“A Montanha da Água Lilás” de Pepetela (Dom Quixote)
Uma fábula para todas as idades.
A presente obra é uma belíssima alegoria alusiva aos Povos de África ou a qualquer parte do globo cujos recursos naturais se tornem imprescindíveis para a espécie humana.
Utilizando uma linguagem simples e, simultaneamente, poética, o Autor consegue fazer entender a um público tão vasto quanto possível, o processo social que leva à diferenciação de classes e, simultaneamente, a estruturação de uma economia assim como a instituição de um sistema político dentro de um dado território que comporte uma ou mais etnias.
A estória é contada no português dos PALOP utilizando o léxico e a semântica tipicamente angolanos. O Autor introduz, também, algum vocabulário da sua própria autoria – neologismos. Apesar disto, o leitor, após um período inicial de desorientação, passa facilmente a deduzir o significado deste léxico, para nós exótico, integrando-o facilmente no contexto.

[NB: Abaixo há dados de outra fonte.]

Lemma load_last_24h_run (w : World) :
  load_last_24h w =
  match db w with
  | None => (Raise DatabaseError, w)
  | Some rows =>
      let sel := select_since (Clock.isoformat (Clock.minus_hours (clock w) 24)) rows in
      match sel with
      | [] => (Ok {| df_rows := []; df_ts_utc := None |}, w)
      | _ :: _ =>
          match to_datetime (map ts_utc sel) with
          | Some column => (Ok {| df_rows := sel; df_ts_utc := Some column |}, w)
          | None => (Raise DateParseError, w)
          end
      end
  end.
Proof.
  unfold load_last_24h, bind, now_utc, read_table.
  destruct (db w) as [rows|]; [|reflexivity].
  cbn zeta. unfold df_empty. cbn [df_rows].
  destruct (select_since _ rows) as [|r sel]; cbn [negb]; [reflexivity|].
  destruct (to_datetime _); reflexivity.
Qed.

Lemma load_last_24h_rows (w w' : World) (df : DataFrame Timestamp) :
  load_last_24h w = (Ok df, w') ->
  exists rows,
    db w = Some rows
    /\ df_rows df = select_since (Clock.isoformat (Clock.minus_hours (clock w) 24)) rows.
Proof.
  rewrite load_last_24h_run. destruct (db w) as [rows|]; [|discriminate].
  cbn zeta. intros H. exists rows. split; [reflexivity|].
  destruct (select_since _ rows) as [|r sel].
  - injection H as <- _. reflexivity.
  - destruct (to_datetime _); [|discriminate]. injection H as <- _. reflexivity.
Qed.

End Store.

(** ** C3, C6 and C9: the last 24 hours *)

Section Window.
Context {rt : Runtime}.

(** A measurement is bound as NULL or as a float, and the REAL column
    gives it back with a zero of either sign as [0.0]. *)
Lemma measure_stored (v : pyval) :
  is_measure v ->
  exists c, bind_param v = Ok c /\ py_of_sql (real_affinity c) = read_back v.
Proof.
  intros [->|(f & -> & Hnan)]; cbn.
  - exists SNull. auto.
  - rewrite Hnan. exists (SReal f). auto.
Qed.

(** What the query computes, as it is written.  It compares the stored
    text with the ISO-8601 text of now minus 24 hours, byte by byte, and
    orders the rows by that text; this is the selection by time only for
    timestamps written as the cutoff is (see
    [last_24h_misses_recent_snapshot] for one that is not).
    [load_last_24h] returns an empty frame without error when the
    selection is empty; otherwise it returns the selected rows when pandas
    converts their timestamp column, and raises when it does not. *)
Lemma last_24h_rows (w : World) (rows : list Row) :
  db w = Some rows ->
  let cutoff := Clock.isoformat (Clock.minus_hours (clock w) 24) in
  let sel := select_since cutoff rows in
  Permutation sel (filter (ts_ge cutoff) rows)
  /\ (forall r, In r sel
                <-> In r rows
                    /\ exists t, ts_utc r = Some t /\ String.leb cutoff t = true)
  /\ StronglySorted (fun a b => ts_le a b = true) sel
  /\ (sel = [] -> load_last_24h w = (Ok {| df_rows := []; df_ts_utc := None |}, w))
  /\ (forall column,
        sel <> [] -> to_datetime (map ts_utc sel) = Some column ->
        load_last_24h w = (Ok {| df_rows := sel; df_ts_utc := Some column |}, w))
  /\ (sel <> [] -> to_datetime (map ts_utc sel) = None ->
      load_last_24h w = (Raise DateParseError, w)).
Proof.
  intros Hdb cutoff sel.
  split; [apply select_since_perm|].
  split; [intros r; apply select_since_in|].
  split; [apply order_by_ts_sorted|].
  rewrite load_last_24h_run, Hdb. cbn zeta. fold cutoff. fold sel.
  repeat split.
  - intros ->. reflexivity.
  - intros column Hsel Hconv. destruct sel; [congruence|]. rewrite Hconv. reflexivity.
  - intros Hsel Hconv. destruct sel; [congruence|]. rewrite Hconv. reflexivity.
Qed.

(** Storing a reading in an empty table and loading the last 24 hours
    at once, for a timestamp text that the query selects. *)
Lemma store_then_load
    (w : World) (t : string) (gh wt at_ wind_ : pyval) (column : list Timestamp) :
  db w = Some [] ->
  String.leb (Clock.isoformat (Clock.minus_hours (clock w) 24)) t = true ->
  is_measure gh -> is_measure wt -> is_measure at_ -> is_measure wind_ ->
  to_datetime [Some t] = Some column ->
  exists row w',
    (store_row (PStr t) gh wt at_ wind_ ;; load_last_24h) w
    = (Ok {| df_rows := [row]; df_ts_utc := Some column |}, w')
    /\ db w' = Some [row]
    /\ id row = 1
    /\ ts_utc row = Some t
    /\ py_of_sql (gage_height_ft row) = read_back gh
    /\ py_of_sql (water_temp_c row) = read_back wt
    /\ py_of_sql (air_temp_c row) = read_back at_
    /\ py_of_sql (wind_mph row) = read_back wind_.
Proof.
  intros Hdb Hge Hgh Hwt Hat Hwind Hconv.
  destruct (measure_stored gh Hgh) as (c2 & B2 & P2).
  destruct (measure_stored wt Hwt) as (c3 & B3 & P3).
  destruct (measure_stored at_ Hat) as (c4 & B4 & P4).
  destruct (measure_stored wind_ Hwind) as (c5 & B5 & P5).
  unfold bind at 1. rewrite store_row_run, Hdb.
  unfold new_row. rewrite B2, B3, B4, B5.
  cbn [bind_param rbind text_affinity app next_id max_id].
  unfold write_table.
  rewrite load_last_24h_run. cbn [db clock]. cbn zeta.
  match goal with |- context [select_since ?c [?r]] =>
    assert (Hsel : select_since c [r] = [r])
      by (unfold select_since; cbn [filter]; unfold ts_ge; cbn [ts_utc];
          rewrite Hge; reflexivity);
    rewrite Hsel
  end.
  cbn [map ts_utc]. rewrite Hconv.
  eexists. eexists. split; [reflexivity|].
  cbn [db id ts_utc gage_height_ft water_temp_c air_temp_c wind_mph].
  auto 10.
Qed.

Dedicado a Lueji, a filha do Autor, A Montanha da Água Lilás é um conto narrado por um ancião à luz da fogueira, em plena noite africana, cuja magia tem como objectivo deslumbrar um público sem idade.
Trata-se de um conto que nos poderia ter sido trazido de qualquer parte de África, ou até do Oriente, onde, segundo a lenda, também existe água lilás. Esta água perfumada é um produto extraordinário, vital para a humanidade, cujas propriedades têm a faculdade de eliminar todo o tipo de parasitas que infestem a pele dos lupis (habitantes da Montanha da Água Lilás) e também o humor dos seres vivos em geral.
Utilizando a água lilás como riqueza natural, que se torna necessária a todos os seres vivos, o Autor faz-nos entender o processo de estratificação social entre os lupis, a formação das profissões e a constituição dos diferentes tipos sociais que permitem que uma sociedade funcione como um todo, isto é, como um sistema social.
Da mesma forma, o Autor consegue, ao utilizar um discurso de uma candura que torna imediata a apreensão do significado de coisas extremamente complexas, mostrar-nos de que forma a água lilás consegue transformar uma economia fechada, numa economia de mercado e despoletar o aparecimento de uma sociedade de consumo.
A água lilás acaba também por ser o catalizador que leva a uma desigual distribuição da riqueza e a uma total inversão de toda uma escala de valores, possibilitada pelo desenvolvimento da economia e do contacto com outras culturas. É através desta preciosa matéria-prima que – inicialmente benéfica, mas que depois de transformada pelo (mau) uso da ciência e da tecnologia, sem ter em vista o bem comum, se torna nociva – nos é dado a conhecer o processo social que leva à elaboração de armas químicas e biológicas, com o objectivo de destruir os grupos rivais, desenvolvendo a corrida ao armamento. A água lilás torna-se assim, a longo prazo, a semente do ódio, da cobiça, da inveja e da ambição desmedida.
No meio de tudo isto, assiste-se, como é habitual na sociedade de consumo, à marginalização dos visionários – na pele de figuras tipo como o Pensador e o Poeta – que são os representantes do Idealismo. Ou seja, dos seres incómodos, que rapidamente identificam as complicações advindas de uma exploração comercial desenfreada e da má utilização da água lilás. Por outro lado, dá-se a ascensão fulgurante dos parasitas como os jacalupis, ou o triunfo dos medíocres. E assiste-se, paralelamente, ao sucesso do ávido comerciante, do sôfrego armazenista e de espécimens escorregadios e oportunistas como o diplomata e o advogado. Todos eles o retrato fiel daquilo que é a estrutura normal da sociedade.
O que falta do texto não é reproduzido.